◆ **TASK DIRECTIONS**: Bring together all lines of the material below that contain the string "bind".
□ □ □ □ □ □ □
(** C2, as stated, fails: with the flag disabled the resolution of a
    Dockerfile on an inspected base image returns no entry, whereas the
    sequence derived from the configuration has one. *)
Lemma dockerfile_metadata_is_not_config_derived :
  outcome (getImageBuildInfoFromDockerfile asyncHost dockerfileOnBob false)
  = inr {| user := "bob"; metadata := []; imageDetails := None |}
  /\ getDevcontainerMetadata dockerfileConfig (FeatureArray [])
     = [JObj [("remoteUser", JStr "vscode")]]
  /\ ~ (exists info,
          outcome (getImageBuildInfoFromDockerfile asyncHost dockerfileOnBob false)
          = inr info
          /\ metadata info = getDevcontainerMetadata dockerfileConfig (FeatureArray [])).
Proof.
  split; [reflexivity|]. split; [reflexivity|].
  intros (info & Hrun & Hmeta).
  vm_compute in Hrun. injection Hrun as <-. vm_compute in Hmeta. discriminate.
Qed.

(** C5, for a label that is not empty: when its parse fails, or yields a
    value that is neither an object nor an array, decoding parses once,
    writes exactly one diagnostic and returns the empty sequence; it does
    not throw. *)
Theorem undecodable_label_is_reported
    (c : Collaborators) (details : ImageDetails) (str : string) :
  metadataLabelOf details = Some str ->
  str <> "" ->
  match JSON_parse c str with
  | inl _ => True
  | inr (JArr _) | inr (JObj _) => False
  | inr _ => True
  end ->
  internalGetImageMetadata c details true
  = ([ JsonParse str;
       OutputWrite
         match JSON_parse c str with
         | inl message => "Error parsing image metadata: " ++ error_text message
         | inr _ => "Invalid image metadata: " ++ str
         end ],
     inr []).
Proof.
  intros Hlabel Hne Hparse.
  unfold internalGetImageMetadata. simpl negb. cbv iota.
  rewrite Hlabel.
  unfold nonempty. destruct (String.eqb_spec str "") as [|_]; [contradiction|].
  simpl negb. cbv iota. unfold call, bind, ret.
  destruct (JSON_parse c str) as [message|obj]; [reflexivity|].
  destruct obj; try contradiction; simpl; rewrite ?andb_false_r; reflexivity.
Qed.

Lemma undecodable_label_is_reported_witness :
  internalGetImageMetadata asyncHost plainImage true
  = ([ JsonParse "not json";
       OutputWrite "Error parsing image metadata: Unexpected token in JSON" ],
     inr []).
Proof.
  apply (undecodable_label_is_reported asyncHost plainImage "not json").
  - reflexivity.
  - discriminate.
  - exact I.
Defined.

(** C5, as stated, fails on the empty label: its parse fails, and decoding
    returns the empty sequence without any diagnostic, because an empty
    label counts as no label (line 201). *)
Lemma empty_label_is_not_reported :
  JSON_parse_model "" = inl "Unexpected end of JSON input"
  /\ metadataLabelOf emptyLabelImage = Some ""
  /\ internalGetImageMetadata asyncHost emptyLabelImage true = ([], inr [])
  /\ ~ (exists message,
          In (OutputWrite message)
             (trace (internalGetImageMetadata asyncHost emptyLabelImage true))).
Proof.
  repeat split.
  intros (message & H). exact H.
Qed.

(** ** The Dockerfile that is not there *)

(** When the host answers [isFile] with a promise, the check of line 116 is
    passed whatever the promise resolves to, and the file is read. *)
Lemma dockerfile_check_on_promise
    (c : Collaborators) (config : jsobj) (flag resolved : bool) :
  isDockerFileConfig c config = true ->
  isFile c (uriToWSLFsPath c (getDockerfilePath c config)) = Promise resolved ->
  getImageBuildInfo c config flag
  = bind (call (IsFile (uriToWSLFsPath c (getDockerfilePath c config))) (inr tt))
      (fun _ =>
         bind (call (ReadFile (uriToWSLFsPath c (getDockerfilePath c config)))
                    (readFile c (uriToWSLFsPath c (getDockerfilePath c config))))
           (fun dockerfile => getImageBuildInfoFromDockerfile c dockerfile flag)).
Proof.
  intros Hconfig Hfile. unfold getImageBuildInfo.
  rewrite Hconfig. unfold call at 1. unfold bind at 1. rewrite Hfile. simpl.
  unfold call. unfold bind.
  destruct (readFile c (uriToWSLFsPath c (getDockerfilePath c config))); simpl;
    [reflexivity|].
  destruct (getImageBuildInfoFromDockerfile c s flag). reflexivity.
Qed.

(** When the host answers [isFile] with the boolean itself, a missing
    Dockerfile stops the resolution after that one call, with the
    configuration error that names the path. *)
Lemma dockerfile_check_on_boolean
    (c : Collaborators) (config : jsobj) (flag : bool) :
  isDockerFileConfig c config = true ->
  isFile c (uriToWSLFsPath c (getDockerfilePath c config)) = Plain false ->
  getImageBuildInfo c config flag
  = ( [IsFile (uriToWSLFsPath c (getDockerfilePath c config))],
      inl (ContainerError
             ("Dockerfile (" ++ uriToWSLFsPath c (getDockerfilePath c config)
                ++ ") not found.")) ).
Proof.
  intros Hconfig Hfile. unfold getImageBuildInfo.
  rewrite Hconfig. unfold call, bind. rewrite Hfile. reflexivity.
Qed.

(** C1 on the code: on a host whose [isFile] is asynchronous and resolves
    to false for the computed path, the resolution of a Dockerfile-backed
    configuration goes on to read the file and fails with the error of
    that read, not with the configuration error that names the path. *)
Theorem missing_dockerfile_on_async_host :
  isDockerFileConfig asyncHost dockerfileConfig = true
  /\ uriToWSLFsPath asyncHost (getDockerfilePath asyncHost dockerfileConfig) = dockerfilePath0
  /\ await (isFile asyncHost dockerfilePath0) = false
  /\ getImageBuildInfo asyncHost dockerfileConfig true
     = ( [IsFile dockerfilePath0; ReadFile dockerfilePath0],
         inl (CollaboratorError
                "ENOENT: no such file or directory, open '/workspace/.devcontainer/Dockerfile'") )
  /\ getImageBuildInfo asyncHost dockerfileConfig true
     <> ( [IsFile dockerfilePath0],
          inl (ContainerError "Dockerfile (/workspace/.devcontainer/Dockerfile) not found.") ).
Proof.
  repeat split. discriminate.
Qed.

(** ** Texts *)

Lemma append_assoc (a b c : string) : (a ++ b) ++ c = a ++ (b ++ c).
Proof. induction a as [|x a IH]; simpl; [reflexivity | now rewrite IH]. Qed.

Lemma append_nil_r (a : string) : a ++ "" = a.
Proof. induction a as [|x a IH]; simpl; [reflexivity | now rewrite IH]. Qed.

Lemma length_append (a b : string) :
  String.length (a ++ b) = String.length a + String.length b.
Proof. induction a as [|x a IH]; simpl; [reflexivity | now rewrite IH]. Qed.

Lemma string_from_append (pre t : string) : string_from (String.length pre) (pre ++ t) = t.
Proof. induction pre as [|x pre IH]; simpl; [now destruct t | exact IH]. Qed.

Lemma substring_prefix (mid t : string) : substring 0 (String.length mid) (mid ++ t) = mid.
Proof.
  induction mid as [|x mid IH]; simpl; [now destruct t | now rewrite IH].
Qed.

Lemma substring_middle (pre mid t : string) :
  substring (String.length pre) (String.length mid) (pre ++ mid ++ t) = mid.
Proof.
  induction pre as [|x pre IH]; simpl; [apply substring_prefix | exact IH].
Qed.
□ □ □ □ □ □ □
◆ **WRITTEN RESPONSE**:
  simpl negb. cbv iota. unfold call, bind, ret.
  = bind (call (IsFile (uriToWSLFsPath c (getDockerfilePath c config))) (inr tt))
         bind (call (ReadFile (uriToWSLFsPath c (getDockerfilePath c config)))
  rewrite Hconfig. unfold call at 1. unfold bind at 1. rewrite Hfile. simpl.
  unfold call. unfold bind.
  rewrite Hconfig. unfold call, bind. rewrite Hfile. reflexivity.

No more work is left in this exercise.